「・・・楓ちゃん、知ってたの?」
「え、えぇ・・・てっきり、春奈さんには教えてるものだと・・・」
ちょっと雰囲気が暗いまま、私は質問に答えた。
春奈さんは、お兄さんの実の妹。幼い時に飛行機事故で、ご両親を亡くされて・・・なんだか、私とちょっと似ている。
春奈さんと円堂さんとも、10年前のFFIで知り合っていた。だから、家に帰るか、学校でも時々春奈さん、などと呼ぶ。
グラウンドの真ん中では、人だかりができていた。
どうやら、飛ばされた倉間先輩の周りらしい。円堂さんが、私の背中をたたく。
「楓、ありがとな。ほら、行って来い!」
「!!・・・わかりましたっ」
私は、みんなのところへと急ぐ。
「ちっくしょぉ・・・!蹴りかえせねぇ・・・!」
倉間先輩は、とても悔しそうな顔をしていた。私が戻ってきたことに気が付いた霧野先輩が、こっそり話しかけてきた。
「楓、監督たちと何を話していたんだ?」
「えっと・・・帝国学園の事です」
すると、霧野先輩は、納得したような顔をする。
「そういえば、楓のいとこのお兄さん、帝国学園の総帥だって言ってたよな」
あぁ、先輩には話したんだっけ。でも、それが鬼道有人さんだとは話していない。
「はい。だから、戦いにくいでしょ?・・・って、先生に言われて・・・」
お兄さんがだれなのか・・・それは、まだ言わない方がいい。キャプテンにも言っていないから・・・そう思い、言葉を少し濁した。
その話が終わると、急に霧野先輩が言った。
「おーい、神童!楓ならどうだ?FWだし、キック力もあるだろう?」
一瞬事が呑み込めなかった。しかし、私はキック力がないこともないけれど、力というよりは技・・・パワーというよりはテクニック派だ。
「しかし、楓は女子だ」
三国先輩が言う。確かに、私は女子だ。男子よりは、キック力は弱い。でも、そんな私にかけてくれようとするキャプテン。
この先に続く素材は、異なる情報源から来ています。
(** X18. [gator_trace_power_create_files] returns 0 exactly when gatorfs
    creates every directory it is asked for, and -1 otherwise.  The CPU
    directory is asked for only when some online CPU reports a nonzero
    frequency.  Nothing is undone on failure: when the CPU directory cannot
    be created the GPU directory is not even asked for, and when the GPU
    directory cannot be created the CPU files created before it stay. *)
Theorem create_files_outcome (k : environment) (mkdir : gatorfs_dir -> bool) :
  let r := gator_trace_power_create_files k mkdir in
  (fst r = 0
   <-> (found_nonzero_freq k = true -> mkdir Linux_power_cpu_freq = true)
       /\ mkdir Linux_power_gpu_freq = true)
  /\ (fst r = 0 \/ fst r = -1)
  /\ ((exists created, gatorfs_mkdir Linux_power_cpu_freq created ∈ snd r)
      <-> exists cpu, cpu ∈ cpu_present_mask k /\ cpu_online k cpu = true
                      /\ 0 < cpufreq_quick_get k cpu)
  /\ (found_nonzero_freq k = true -> mkdir Linux_power_cpu_freq = false ->
      r = (-1, [gatorfs_mkdir Linux_power_cpu_freq false]))
  /\ (found_nonzero_freq k = true -> mkdir Linux_power_cpu_freq = true ->
      mkdir Linux_power_gpu_freq = false ->
      r = (-1, [gatorfs_mkdir Linux_power_cpu_freq true;
                gatorfs_create_ulong Linux_power_cpu_freq file_enabled
                  (var_power_cpu_enabled POWER_CPU_FREQ);
                gatorfs_create_ro_ulong Linux_power_cpu_freq file_key
                  (var_power_cpu_key POWER_CPU_FREQ);
                gatorfs_mkdir Linux_power_gpu_freq false])).
Proof.
  intros r. subst r. rewrite <- found_nonzero_freq_spec.
  unfold gator_trace_power_create_files, create_gpu_files.
  destruct (found_nonzero_freq k); destruct (mkdir Linux_power_cpu_freq);
    destruct (mkdir Linux_power_gpu_freq); cbn [fst snd app].
  all: split; [intuition congruence|].
  all: split; [(by left) || (by right)|].
  all: split;
    [split; [intros [created H]; first [done | set_solver]
            | intros H; first [discriminate
                              | exists true; set_solver
                              | exists false; set_solver]]|].
  all: split; intros; first [discriminate | reflexivity].
Qed.

Lemma create_files_outcome_witness :
  gator_trace_power_create_files quad_core
    (fun dir => bool_decide (dir = Linux_power_cpu_freq))
  = (-1, [gatorfs_mkdir Linux_power_cpu_freq true;
          gatorfs_create_ulong Linux_power_cpu_freq file_enabled
            (var_power_cpu_enabled POWER_CPU_FREQ);
          gatorfs_create_ro_ulong Linux_power_cpu_freq file_key
            (var_power_cpu_key POWER_CPU_FREQ);
          gatorfs_mkdir Linux_power_gpu_freq false]).
Proof.
  destruct (create_files_outcome quad_core
              (fun dir => bool_decide (dir = Linux_power_cpu_freq)))
    as (_ & _ & _ & _ & Hpartial).
  apply Hpartial; reflexivity.
Defined.

(** X19. The files that [gator_trace_power_create_files] creates give write
    access to the enabled flags only: no outcome exposes a key through a
    writable file.  When it returns 0 the GpuFrequency flag is writable and
    its key readable, and the CpuFrequency flag and key are exposed exactly
    when some online CPU reported a nonzero frequency. *)
Theorem create_files_access (k : environment) (mkdir : gatorfs_dir -> bool) :
  let r := gator_trace_power_create_files k mkdir in
  (forall i, ~ writable (var_power_cpu_key i) (snd r))
  /\ ~ writable var_power_gpu_key (snd r)
  /\ (fst r = 0 ->
      writable var_power_gpu_enabled (snd r)
      /\ readable_only var_power_gpu_key (snd r)
      /\ (writable (var_power_cpu_enabled POWER_CPU_FREQ) (snd r)
          <-> found_nonzero_freq k = true)
      /\ (readable_only (var_power_cpu_key POWER_CPU_FREQ) (snd r)
          <-> found_nonzero_freq k = true)).
Proof.
  intros r. subst r.
  unfold gator_trace_power_create_files, create_gpu_files, readable_only, writable.
  destruct (found_nonzero_freq k); destruct (mkdir Linux_power_cpu_freq);
    destruct (mkdir Linux_power_gpu_freq); cbn [fst snd app].
  all: split; [intros i (dir & name & H); set_solver|].
  all: split; [intros (dir & name & H); set_solver|].
  all: intros Hret; try discriminate.
  all: split;
    [exists Linux_power_gpu_freq, file_enabled;
     apply (bool_decide_unpack _); vm_compute; exact I|].
  all: split;
    [split; [exists Linux_power_gpu_freq, file_key;
             apply (bool_decide_unpack _); vm_compute; exact I
            | intros (dir & name & H); set_solver]|].
  all: split.
  all: split;
    [ first [ intros _; reflexivity
            | intros (dir & name & H); set_solver
            | intros ((dir & name & H) & _); set_solver ]
    | intros Hb; try discriminate ].
  - exists Linux_power_cpu_freq, file_enabled.
    apply (bool_decide_unpack _). vm_compute. exact I.
  - split; [|intros (dir & name & H); set_solver].
    exists Linux_power_cpu_freq, file_key.
    apply (bool_decide_unpack _). vm_compute. exact I.
Qed.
「・・・できるかどうかわからないけれど・・・やるだけやってみます!」
それが、私の出した答えだった。
「先輩、お願いします!」
私の掛け声で、浜野先輩がボールをける。私は、後ろへ向かって走り出す。ボールが早すぎることはない。むしろ遅くて、私の方が早く着きそうだ。
何とかボールにスピードを合わせ、天城先輩の蹴った膨大なパワーのボールをける。
結構惜しいところまで行った。しかし、どうしても蹴り返せない。そして、とうとう・・・
「うわぁっ!!」
「「楓っ!!」」
私は、吹き飛ばされた。今までの先輩同様、私の周りにはたくさんの人がやってくる。私は、ただ悔しかった。ちょっと油断したら、涙が出てきそうだ。
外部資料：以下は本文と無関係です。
(** * XIAOZI firmware: OTA version check, audio codec port and application core

    A shallow embedding of the parts of the firmware that its specification
    makes claims about:

    - [Ota]         : [main/ota.cc] ([ParseVersion], [IsNewVersionAvailable],
                     [CheckVersion]) over a model of the cJSON tree;
    - [AudioCodec]  : [main/audio_codecs/audio_codec.cc] and
                     [box_audio_codec.cc] ([Read], [Write], [InputData],
                     [Start]) over an abstract codec driver;
    - [Application] : the control core declared in [main/application.h]
                     (device state machine, scheduler, decode queue).

    Calls that abort the firmware ([ESP_ERROR_CHECK], a C++ exception, a
    [std::string] built from a null pointer) are results of type [outcome]. *)

From Stdlib Require Import ZArith Ascii String Lia.
From stdpp Require Import base decidable option list strings gmap.

Local Open Scope Z_scope.
Set Warnings "-register-all".

(** ** Outcomes of a call *)

Inductive failure : Type :=
  | invalid_argument          (* std::invalid_argument thrown by std::stoi *)
  | out_of_range              (* std::out_of_range thrown by std::stoi *)
  | null_string               (* std::string constructed from a null char* *)
  | esp_error_check (code : Z) (* ESP_ERROR_CHECK on a code other than ESP_OK *).

Inductive outcome (A : Type) : Type :=
  | Returns (a : A)
  | Fails (f : failure).
Arguments Returns {A} a.
Arguments Fails {A} f.

Definition obind {A B : Type} (m : outcome A) (k : A -> outcome B) : outcome B :=
  match m with
  | Returns a => k a
  | Fails f => Fails f
  end.

Declare Scope outcome_scope.
Delimit Scope outcome_scope with outcome.
Notation "x <~ m ;; k" := (obind m (fun x => k))
  (at level 20, m at level 99, k at level 200, only parsing) : outcome_scope.
Notation "' p <~ m ;; k" := (obind m (fun p => k))
  (at level 20, p pattern, m at level 99, k at level 200, only parsing)
  : outcome_scope.
Local Open Scope outcome_scope.

Definition INT_MIN : Z := - 2 ^ 31.
Definition INT_MAX : Z := 2 ^ 31 - 1.

(** Conversion of a mathematical integer to a 32-bit [int]. *)
Definition to_int (z : Z) : Z := (z + 2 ^ 31) mod 2 ^ 32 - 2 ^ 31.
「大丈夫か?・・・ごめんな、俺があんなこと言ったから・・・」
霧野先輩が、悲しそうな顔をしながら、手を差し伸べてくれた。その手を取りながら、私は無理やり笑った。
「大丈夫です、これくらい・・・!」
いや、結構ダメージは大きかった。長くボールを持ちすぎていた。
「最後の選手には・・・並外れたキック力が必要ってわけだ」
三国先輩が、天馬たちにアルティメットサンダーの説明をしていた。その説明を、私も少し聞いていた。
「俺にもっと力があれば・・・!」
「俺もだ・・・!」
「私もです・・・!」
同じボールをけったからわかる。あのエネルギーは、相当なものだ。
「倉間も神童も楓も、パワーよりテクニックでシュートを決めるタイプだからな」
三国先輩のフォーローは、嬉しかった。でも、あとパワーでシュートを決めると言えば、私の頭の中―――いや、他のメンバーの中にも、ただ1人の人物が思い浮かんだ。
キャプテンが、つぶやくように言う。
「剣城・・・剣城なら、あのボールをけることが出来るかもしれない」
―――その人物というのは、剣城の事だった。剣城なら、テクニックもあり、なおかつパワーもある。サッカーに置いて、これほどまでに心強い存在はいない。
「悔しいけど、あいつのパワーは、俺たちより上だからな・・・」
「パスだって、受けるのが難しいわ・・・」
でも・・・剣城は・・・敵。
「でも、あいつは来ない」
「ん~、シードなのに、フィフスセクターにたてついちゃったから、やばいことになってるのかな~」
・・・もし、そうだとしたら・・・。私はいてもたってもいられなかった。豪炎寺さんは、本当のサッカーをすることを望んでいる。やばいことをしているとしたら、真の黒幕―――千宮路大悟だろう。
「・・・キャプテン。私、フィフスと連絡取ってみます」
キャプテンだけに、そう小さく言い残し、私はグラウンドから去った。